Posted
ByBob Grimm
on Fri, Jul 3, 2020 at 10:00 AM
Joseph Gordon-Levitt, after a four-year absence from starring roles in order to become a new daddy, returns with the pretty standard, sometimes tense airplane thriller, 7500.
Levitt does competent work as Tobias, a nebbish co-pilot on a night flight that includes his girlfriend (Aylin Tezel) on the crew. They aren't in the air long before a band of hijackers take hostages and demand entry into the cockpit, banging relentlessly on his door.
Director and co-writer Patrick Vollrath does very well with the film's first half. Actually, the film is quite good when the plane is in the air. Tobias communicates with the hijackers banging on his door via black and white video, and it's scary to watch. The film most certainly recalls the tense final moments of Paul Greengrass' United 93, when a similar, real-life situation occurred on 9/11.
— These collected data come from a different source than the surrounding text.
(* ===== verification/LogOps.v ===== *)
(** Transactions: [begin_op], [log_write] and [end_op] (log.c), the space
    they reserve, and the log's invariant. *)

From S2P Require Import Prelude Mmu Block Ide Bio Log LogSpec LogCrash.

Section ops.
Context (iderw : nat → M bst ()) `{!DiskDriver iderw} (Hds : disk_size ≤ 2 ^ 31).
Notation bio_ok := (bio_ok iderw).
Notation log_wf := (log_wf iderw).

(** The log between operations: what it has recorded is what is pinned, and
    the header on the disk is empty. *)
Record log_ok (s : lst) (c : cache) : Prop := {
  lo_bio : bio_ok (l_b s) c;
  lo_wf : log_wf (l_log s);
  lo_pin : c_dirty c = pinned (l_log s);
  lo_head : get32 (c_disk c (hkey (l_log s))) 0 = 0;
  lo_view : c_view c (hkey (l_log s)) = c_disk c (hkey (l_log s)) ∧
    length (c_disk c (hkey (l_log s))) = 512%nat;
  lo_commit : l_committing (l_log s) = false;
}.

(** ** log_write *)

Lemma absorb_found b bs l n :
  take n l = bs → (n ≤ length l)%nat → (∀ x, x ∈ bs → u32 x = x) →
  match absorb b l n with
  | j => (j = n ∧ b ∉ bs) ∨ ((j < n)%nat ∧ bs !! j = Some b)
  end.
Proof.
  revert bs n. induction l as [|x l IH]; intros bs n E Hlen Hu; (destruct n as [|n]; simpl in *; subst bs;
    [left; split; [done|apply not_elem_of_nil]|]); [lia|].
  rewrite (Hu x) by by left. destruct (Z.eqb_spec x b) as [->|Hne]; [right; split; [lia|done]|].
  destruct (IH (take n l) n eq_refl) as [[Ej Hb]|[Ej Hb]]; [lia| | |].
  - intros y Hy. apply Hu. by right.
  - left. split; [by rewrite Ej|]. rewrite not_elem_of_cons. naive_solver.
  - right. split; [lia|done].
Qed.

(** What [log_write] records. *)
Definition logged (b : Z) (bs : list Z) : list Z := if decide (b ∈ bs) then bs else bs ++ [b].

(** A block not yet recorded is appended. *)
Lemma lblocks_append l b :
  log_wf l → l_n l < l_size l - 1 →
  lblocks (set_n (l_n l + 1) (set_block (<[Z.to_nat (l_n l) := b]> (l_block l)) l)) = lblocks l ++ [b].
Proof.
  intros W Hn. pose proof (lw_n _ _ W). pose proof (lw_size _ _ W). pose proof (lw_len _ _ W) as Hlen.
  unfold lblocks. cbn [l_n set_n l_block set_block]. replace (Z.to_nat (l_n l + 1)) with (S (Z.to_nat (l_n l))) by lia.
  rewrite (take_S_r _ _ b).
  - by rewrite take_insert_ge by lia.
  - apply list_lookup_insert_eq. lia.
Qed.

Lemma log_wf_append l b :
  log_wf l → l_n l < l_size l - 1 → b ∉ lblocks l → 0 ≤ b < disk_size → ¬ in_log l b →
  log_wf (set_n (l_n l + 1) (set_block (<[Z.to_nat (l_n l) := b]> (l_block l)) l)).
Proof.
  intros W Hn Hb Hr Hnl. pose proof (lw_n _ _ W). split.
  - destruct (lw_place _ _ W). split; cbn; rewrite ?length_insert; done.
  - cbn. lia.
  - rewrite lblocks_append by done. apply NoDup_app. split_and!; [apply W| |apply NoDup_singleton].
    by intros x Hx ->%list_elem_of_singleton.
  - intros x. rewrite lblocks_append by done. intros [Hx| ->%list_elem_of_singleton]%elem_of_app; [|done].
    by apply (lw_blocks _ _ W).
Qed.

Lemma pinned_logged l l' b :
  lblocks l' = logged b (lblocks l) → pinned l' = {[fkey b]} ∪ pinned l.
Proof.
  intros E. apply set_eq. intros k. rewrite elem_of_union, elem_of_singleton, !elem_of_pinned, E.
  unfold logged. case_decide as Hb; [|setoid_rewrite elem_of_app; setoid_rewrite list_elem_of_singleton]; naive_solver.
Qed.

(** The operations of the log keep its place. *)
Record same_log (l l' : logst) : Prop := {
  sl_start : l_start l' = l_start l;
  sl_size : l_size l' = l_size l;
}.

Lemma log_ok_pin b l b' l' c bno :
  log_ok (Lst b l) c → log_wf l' → lblocks l' = logged bno (lblocks l) → same_log l l' →
  l_committing l' = false → ¬ in_log l bno →
  bio_ok b' (pin_block (fkey bno) c) → log_ok (Lst b' l') (pin_block (fkey bno) c).
Proof.
  intros [] W' El [Es Ez] Hc Hnl Hok. assert (hkey l' = hkey l) as Eh by (unfold hkey; by rewrite Es).
  split; cbn [l_b l_log c_disk c_view pin_block c_dirty] in *; rewrite ?Eh; try done.
  rewrite (pinned_logged l l' bno El). by rewrite lo_pin0.
Qed.

Lemma log_write_wp s c bno i Q :
  log_ok s c → c_held c !! fkey bno = Some i → 0 ≤ bno < disk_size → ¬ in_log (l_log s) bno →
  l_n (l_log s) < l_size (l_log s) - 1 → 1 ≤ l_outstanding (l_log s) →
  (∀ s', log_ok s' (pin_block (fkey bno) c) → lblocks (l_log s') = logged bno (lblocks (l_log s)) →
     l_start (l_log s') = l_start (l_log s) → l_size (l_log s') = l_size (l_log s) →
     l_outstanding (l_log s') = l_outstanding (l_log s) → writes (l_b s') = writes (l_b s) →
     mypid (l_b s') = mypid (l_b s) → Q tt s') →
  wp (log_write i) Q s.
Proof using Hds.
  intros L Hh Hr Hnl Hn Ho HQ. destruct s as [b l]. cbn [l_b l_log] in *. pose proof (lo_wf _ _ L) as W.
  cbn in W. pose proof (lw_size _ _ W) as Hsz. pose proof (lw_n _ _ W) as Hn0. pose proof (lw_len _ _ W) as Hlen.
  destruct (held_buf _ _ _ _ (proj1 (lo_bio _ _ L)) Hh) as (bf & Hb & Hk & _). cbn in Hb.
  assert (b_blockno bf = bno) as Ebn by by injection Hk.
  unfold log_write, log_get. wp_auto. cbn [l_log].
  destruct (Z.leb_spec LOGSIZE (l_n l)); [lia|]. destruct (Z.leb_spec (l_size l - 1) (l_n l)); [lia|]. cbn [orb].
  wp_auto. cbn [l_log]. destruct (Z.ltb_spec (l_outstanding l) 1); [lia|].
  apply wp_bind, wp_zoom. cbn [l_b]. eapply get_buf_wp; [done|]. wp_auto. cbn [l_log set_lb].
  rewrite Ebn. rewrite i32_small by lia.
  set (j := absorb bno (l_block l) (Z.to_nat (l_n l))).
  assert ((j = Z.to_nat (l_n l) ∧ bno ∉ lblocks l) ∨ ((j < Z.to_nat (l_n l))%nat ∧ lblocks l !! j = Some bno)) as Hj.
  { apply (absorb_found bno (lblocks l) (l_block l)); [done|rewrite Hlen; lia|].
    intros x Hx. destruct (lw_blocks _ _ W x Hx). apply u32_small. lia. }
  unfold lh_set, log_get. wp_auto. cbn [l_log set_lb]. rewrite Nat2Z.id.
  rewrite decide_True by (rewrite Hlen; destruct Hj; lia). unfold log_mod. wp_auto. cbn [l_log set_lb set_log l_b].
  destruct Hj as [[Ej Hnb]|[Ej Hjb]].
  - rewrite Ej, Z2Nat.id, Z.eqb_refl by lia. unfold when. wp_auto. cbn [l_log set_lb set_log l_b].
    apply wp_zoom. cbn [l_b]. eapply (pin_buf_wp iderw _ _ (fkey bno)); [apply L|done|]. intros b' Hok' Hw Hp.
    cbn [set_lb l_log set_log].
    assert (lblocks (set_n (l_n l + 1) (set_block (<[Z.to_nat (l_n l):=bno]> (l_block l)) l)) = logged bno (lblocks l)) as El.
    { rewrite lblocks_append by done. unfold logged. by rewrite decide_False. }
    apply HQ; try done. eapply log_ok_pin; try done; [by apply log_wf_append|apply L].
  - destruct (Z.eqb_spec (Z.of_nat j) (l_n l)); [lia|]. unfold when. wp_auto. apply wp_zoom. cbn [l_b].
    eapply (pin_buf_wp iderw _ _ (fkey bno)); [apply L|done|]. intros b' Hok' Hw Hp. cbn [set_lb l_log set_log].
    replace (set_block (<[j:=bno]> (l_block l)) l) with l.
    2:{ rewrite list_insert_id; [by destruct l|]. unfold lblocks in Hjb. apply lookup_take_Some in Hjb. tauto. }
    assert (lblocks l = logged bno (lblocks l)) as El.
    { unfold logged. rewrite decide_True; [done|]. by eapply list_elem_of_lookup_2. }
    apply HQ; try done. eapply log_ok_pin; try done. apply L.
Qed.

(** ** begin_op and end_op *)

Lemma begin_op_wp s c Q :
  log_ok s c → l_n (l_log s) + (l_outstanding (l_log s) + 1) * MAXOPBLOCKS ≤ LOGSIZE →
  (log_ok (set_log (set_outstanding (l_outstanding (l_log s) + 1) (l_log s)) s) c →
   Q tt (set_log (set_outstanding (l_outstanding (l_log s) + 1) (l_log s)) s)) →
  wp begin_op Q s.
Proof.
  intros L Hsp HQ. unfold begin_op, log_get, log_mod. wp_auto. rewrite (lo_commit _ _ L). wp_auto.
  destruct (Z.ltb_spec LOGSIZE (l_n (l_log s) + (l_outstanding (l_log s) + 1) * MAXOPBLOCKS)); [lia|].
  wp_auto. apply HQ. destruct L as [? [[] ?] ? ? ? ?]. by split.
Qed.

(** The cache after a commit. *)
Definition committed (l : logst) (c : cache) : cache :=
  if decide (0 < l_n l) then copied_all (commit_ws l (c_view c)) c else c.

Lemma committed_spec l c :
  log_wf l → c_dirty c = pinned l → c_held c = ∅ → length (c_view c (hkey l)) = 512%nat →
  (∀ k, k ∉ pinned l → c_view c k = c_disk c k) → get32 (c_disk c (hkey l)) 0 = 0 →
  let c' := committed l c in
  c_held c' = ∅ ∧ c_dirty c' = ∅ ∧ get32 (c_disk c' (hkey l)) 0 = 0 ∧
  c_view c' (hkey l) = c_disk c' (hkey l) ∧ length (c_disk c' (hkey l)) = 512%nat ∧
  ∀ b, ¬ in_log l b → c_view c' (fkey b) = c_view c (fkey b) ∧ c_disk c' (fkey b) = c_view c (fkey b).
Proof using Hds.
  intros W Hd Hh Hlen Hcl H0. unfold committed. case_decide as Hn.
  - rewrite copied_all_eq. cbn [c_held c_dirty c_disk c_view].
    assert (∀ f, apply_writes (commit_ws l (c_view c)) f (hkey l) = head_off (head_on l (c_view c))) as Ehd.
    { intros f. unfold commit_ws. rewrite app_comm_cons, app_assoc, apply_writes_app. cbn. by rewrite fn_lookup_insert. }
    rewrite !Ehd. split_and!; [done| |by apply head_off_empty, (length_head_on iderw)|done| |].
    + rewrite Hd. unfold commit_ws. rewrite cons_middle, (app_assoc (log_ws _ _)), app_assoc, fmap_app, list_to_set_app_L.
      rewrite <- difference_difference_l_L, pins_flushed. set_solver.
    + unfold head_off, header, put32. cbn [put_list]. rewrite length_put_bytes; rewrite ?length_to_le;
        rewrite (length_head_on iderw) by done; lia.
    + intros b Hb. assert (∀ f, (∀ k, k ∉ pinned l → c_view c k = f k) →
        apply_writes (commit_ws l (c_view c)) f (fkey b) = c_view c (fkey b)) as H.
      { intros f Hf. destruct (crash_done iderw Hds l (c_view c) f b W Hlen Hf Hb) as [E0 E1].
        unfold rec_ws in E1. by rewrite decode_empty in E1. }
      split; by apply H.
  - assert (lblocks l = []) as El by (apply nil_length_inv; rewrite (lblocks_len iderw) by done; lia).
    assert (pinned l = ∅) as Ep by (unfold pinned; by rewrite El).
    rewrite Ep in *. split_and!; try done; [apply Hcl; set_solver|by rewrite <- Hcl by set_solver|].
    intros b _. split; [done|]. symmetry. apply Hcl. set_solver.
Qed.

Lemma log_ok_committed b l c b' :
  log_ok (Lst b l) c → c_held c = ∅ → bio_ok b' (committed l c) →
  log_ok (Lst b' (set_n 0 l)) (committed l c).
Proof using Hds.
  intros L Hh Hok. destruct L as [L1 L2 L3 L4 [L5 L6] L7]. cbn [l_b l_log] in *.
  destruct (committed_spec l c) as (E1 & E2 & E3 & E4 & E5 & _); try done.
  { by rewrite L5. }
  { intros k Hk. apply (ca_clean _ _ (proj1 L1)); [by rewrite Hh|by rewrite L3]. }
  split; cbn [l_b l_log]; try done. by apply log_wf_empty.
Qed.

(** The last operation commits; the others only leave. *)
Lemma end_op_last s c Q :
  log_ok s c → c_held c = ∅ → l_outstanding (l_log s) = 1 →
  (∀ s', log_ok s' (committed (l_log s) c) → l_n (l_log s') = 0 → l_outstanding (l_log s') = 0 →
     same_log (l_log s) (l_log s') → mypid (l_b s') = mypid (l_b s) → Q tt s') →
  wp (end_op iderw) Q s.
Proof using Hds.
  intros L Hh Ho HQ. destruct s as [b l]. cbn [l_b l_log] in *.
  unfold end_op, log_get, log_mod. wp_auto. cbn [l_log set_log l_committing set_outstanding l_outstanding].
  pose proof (lo_commit _ _ L) as Hc. cbn [l_log] in Hc. rewrite Hc, Ho. change (1 - 1 =? 0) with true. cbv iota.
  apply wp_bind, wp_modify, wp_bind. cbn [l_log set_log l_b].
  set (l1 := set_committing true (set_outstanding (1 - 1) l)).
  assert (log_wf l1) as W1 by by destruct (lo_wf _ _ L) as [[] ?].
  assert (∀ b', bio_ok b' (committed l c) → mypid b' = mypid b →
    Q tt (Lst b' (set_committing false (set_n 0 l1)))) as HQ'.
  { intros b' Hok' Hp. apply HQ; try done. pose proof (log_ok_committed b l c b' L Hh Hok') as [? [[] ?] ? ? ? ?].
    split; try done. }
  unfold committed in HQ'. case_decide as Hn.
  - eapply (commit_wp iderw Hds b l1 c); [apply L|done|done|apply L|done|]. intros b' Hok' _ Hp. wp_auto.
    cbn [l_log set_log l_b]. by apply HQ'.
  - unfold commit, log_get. apply wp_bind, wp_gets. cbn [l_log set_log].
    destruct (Z.ltb_spec 0 (l_n l1)) as [Hx|_]; [exfalso; apply Hn; exact Hx|]. unfold when. wp_auto. cbn [l_log set_log l_b].
    assert (l_n l = 0) as E0 by (pose proof (lw_n _ _ (lo_wf _ _ L)); cbn in *; lia).
    assert (set_n 0 l1 = l1) as El by (unfold l1, set_committing, set_outstanding, set_n; cbn; by rewrite E0).
    specialize (HQ' b (lo_bio _ _ L) eq_refl). rewrite El in HQ'. exact HQ'.
Qed.

Lemma end_op_more s c Q :
  log_ok s c → 1 < l_outstanding (l_log s) →
  (log_ok (set_log (set_outstanding (l_outstanding (l_log s) - 1) (l_log s)) s) c →
   Q tt (set_log (set_outstanding (l_outstanding (l_log s) - 1) (l_log s)) s)) →
  wp (end_op iderw) Q s.
Proof.
  intros L Ho HQ. unfold end_op, log_get, log_mod. wp_auto. cbn [l_log set_log l_committing set_outstanding].
  rewrite (lo_commit _ _ L). destruct (Z.eqb_spec (l_outstanding (l_log s) - 1) 0); [lia|]. wp_auto. apply HQ.
  destruct L as [? [[] ?] ? ? ? ?]. by split.
Qed.

(** Mounting a disk with contents [f] whose log header is in order. *)
Lemma mount_wp b f l Q :
  bio_ok b (Cache f f ∅ ∅) → log_place iderw l → sb_log l (parse_sb (f (fkey 1))) → 1 < disk_size →
  header_ok iderw l (f (hkey l)) → length (f (hkey l)) = 512%nat →
  (∀ s c, log_ok s c → idle c → l_n (l_log s) = 0 → l_outstanding (l_log s) = 0 → same_log l (l_log s) →
     mypid (l_b s) = mypid b → (∀ b, ¬ in_log l b → c_view c (fkey b) = apply_writes (rec_ws l f) f (fkey b)) → Q tt s) →
  wp (initlog iderw 1) Q (Lst b boot_log).
Proof using Hds.
  intros Hok P Hsb Hsz Hhd Hlen HQ. eapply (initlog_wp iderw Hds b l); [done..|].
  intros b' l' x Hok' Ex Hp' W' En Eo Ec Es Ez. rewrite copied_all_eq in Hok'. cbn in Hok', Ex.
  assert (apply_writes (rec_ws l f) f (hkey l) = f (hkey l)) as E0.
  { apply apply_writes_other. unfold rec_ws. rewrite fmap_imap. intros (i & y & Ey & Hy)%elem_of_lookup_imap.
    injection Ey as Ey. destruct Hhd as (_ & _ & Hbs).
    destruct (Hbs y) as [_ Hnl]; [by eapply list_elem_of_lookup_2|]. apply Hnl. unfold in_log. rewrite <- Ey. destruct P. lia. }
  rewrite E0 in Ex. rewrite apply_writes_app in Hok'. cbn in Hok'.
  assert (get32 x 0 = 0) as Hx0 by (rewrite Ex; by apply head_off_empty).
  assert (length x = 512%nat) as Hxl.
  { rewrite Ex. unfold head_off, header, put32. cbn [put_list]. rewrite length_put_bytes; rewrite ?length_to_le; lia. }
  assert (hkey l' = hkey l) as Eh by (unfold hkey; by rewrite Es).
  match type of Hok' with bio_ok _ ?c1 => set (c' := c1) in *; assert (c_dirty c' = ∅) as Ed by (cbn; set_solver) end.
  apply (HQ _ c'); [|done|done|done|done|cbn; congruence|].
  - split; cbn [l_b l_log c_disk c_view]; rewrite ?Eh, ?fn_lookup_insert; [exact Hok'|done| | | |done].
    + rewrite Ed. unfold pinned, lblocks. by rewrite En.
    + cbn. by rewrite fn_lookup_insert.
    + cbn. by rewrite !fn_lookup_insert.
  - intros b0 Hb0. cbn. rewrite fn_lookup_insert_ne; [done|]. intros [= E]. apply Hb0. unfold in_log. destruct P. lia.
Qed.

(** Booting: [binit], then the log. *)
Lemma boot_bio d pid Q :
  (∀ b, bio_ok b (Cache (disk_block d) (disk_block d) ∅ ∅) → mypid b = pid → Q tt b) → wp binit Q (boot_bst d pid).
Proof.
  intros HQ. eapply wp_mono; [apply binit_wp|]. intros [] b (A & _ & _ & Hp & Hq & Hh1). apply HQ; [|done]. split; [done|by apply ready_boot].
Qed.

Lemma boot_wp d pid l Q :
  log_place iderw l → sb_log l (parse_sb (disk_block d (fkey 1))) → 1 < disk_size →
  header_ok iderw l (disk_block d (hkey l)) → length (disk_block d (hkey l)) = 512%nat →
  (∀ s c, log_ok s c → idle c → l_n (l_log s) = 0 → l_outstanding (l_log s) = 0 → same_log l (l_log s) →
     mypid (l_b s) = pid → 
     (∀ b, ¬ in_log l b → c_view c (fkey b) = apply_writes (rec_ws l (disk_block d)) (disk_block d) (fkey b)) →
     Q tt s) →
  wp (in_b binit;; initlog iderw 1) Q (Lst (boot_bst d pid) boot_log).
Proof using Hds.
  intros P Hsb Hsz Hhd Hlen HQ. apply wp_bind, wp_zoom. cbn [l_b]. apply boot_bio. intros b Hok Hp.
  cbn [set_lb l_log]. eapply mount_wp; [done..|]. intros s c. rewrite Hp. apply HQ.
Qed.
End ops.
Once the plane lands, Tobias ends up in the cockpit with one of the hijackers (Omid Memar), and this is where the movie sputters. The two actors give it their all, but the script calls for paint-by-numbers "hijacked plane on the tarmac" conversations, and this simply doesn't deliver on the promise of the film's first half.
Still, it's good to see Gordon-Levitt here. It's a demanding role for him, and he gets to shake the rust off in mostly fine fashion. Too bad the entirety of the movie doesn't match the quality of his performance.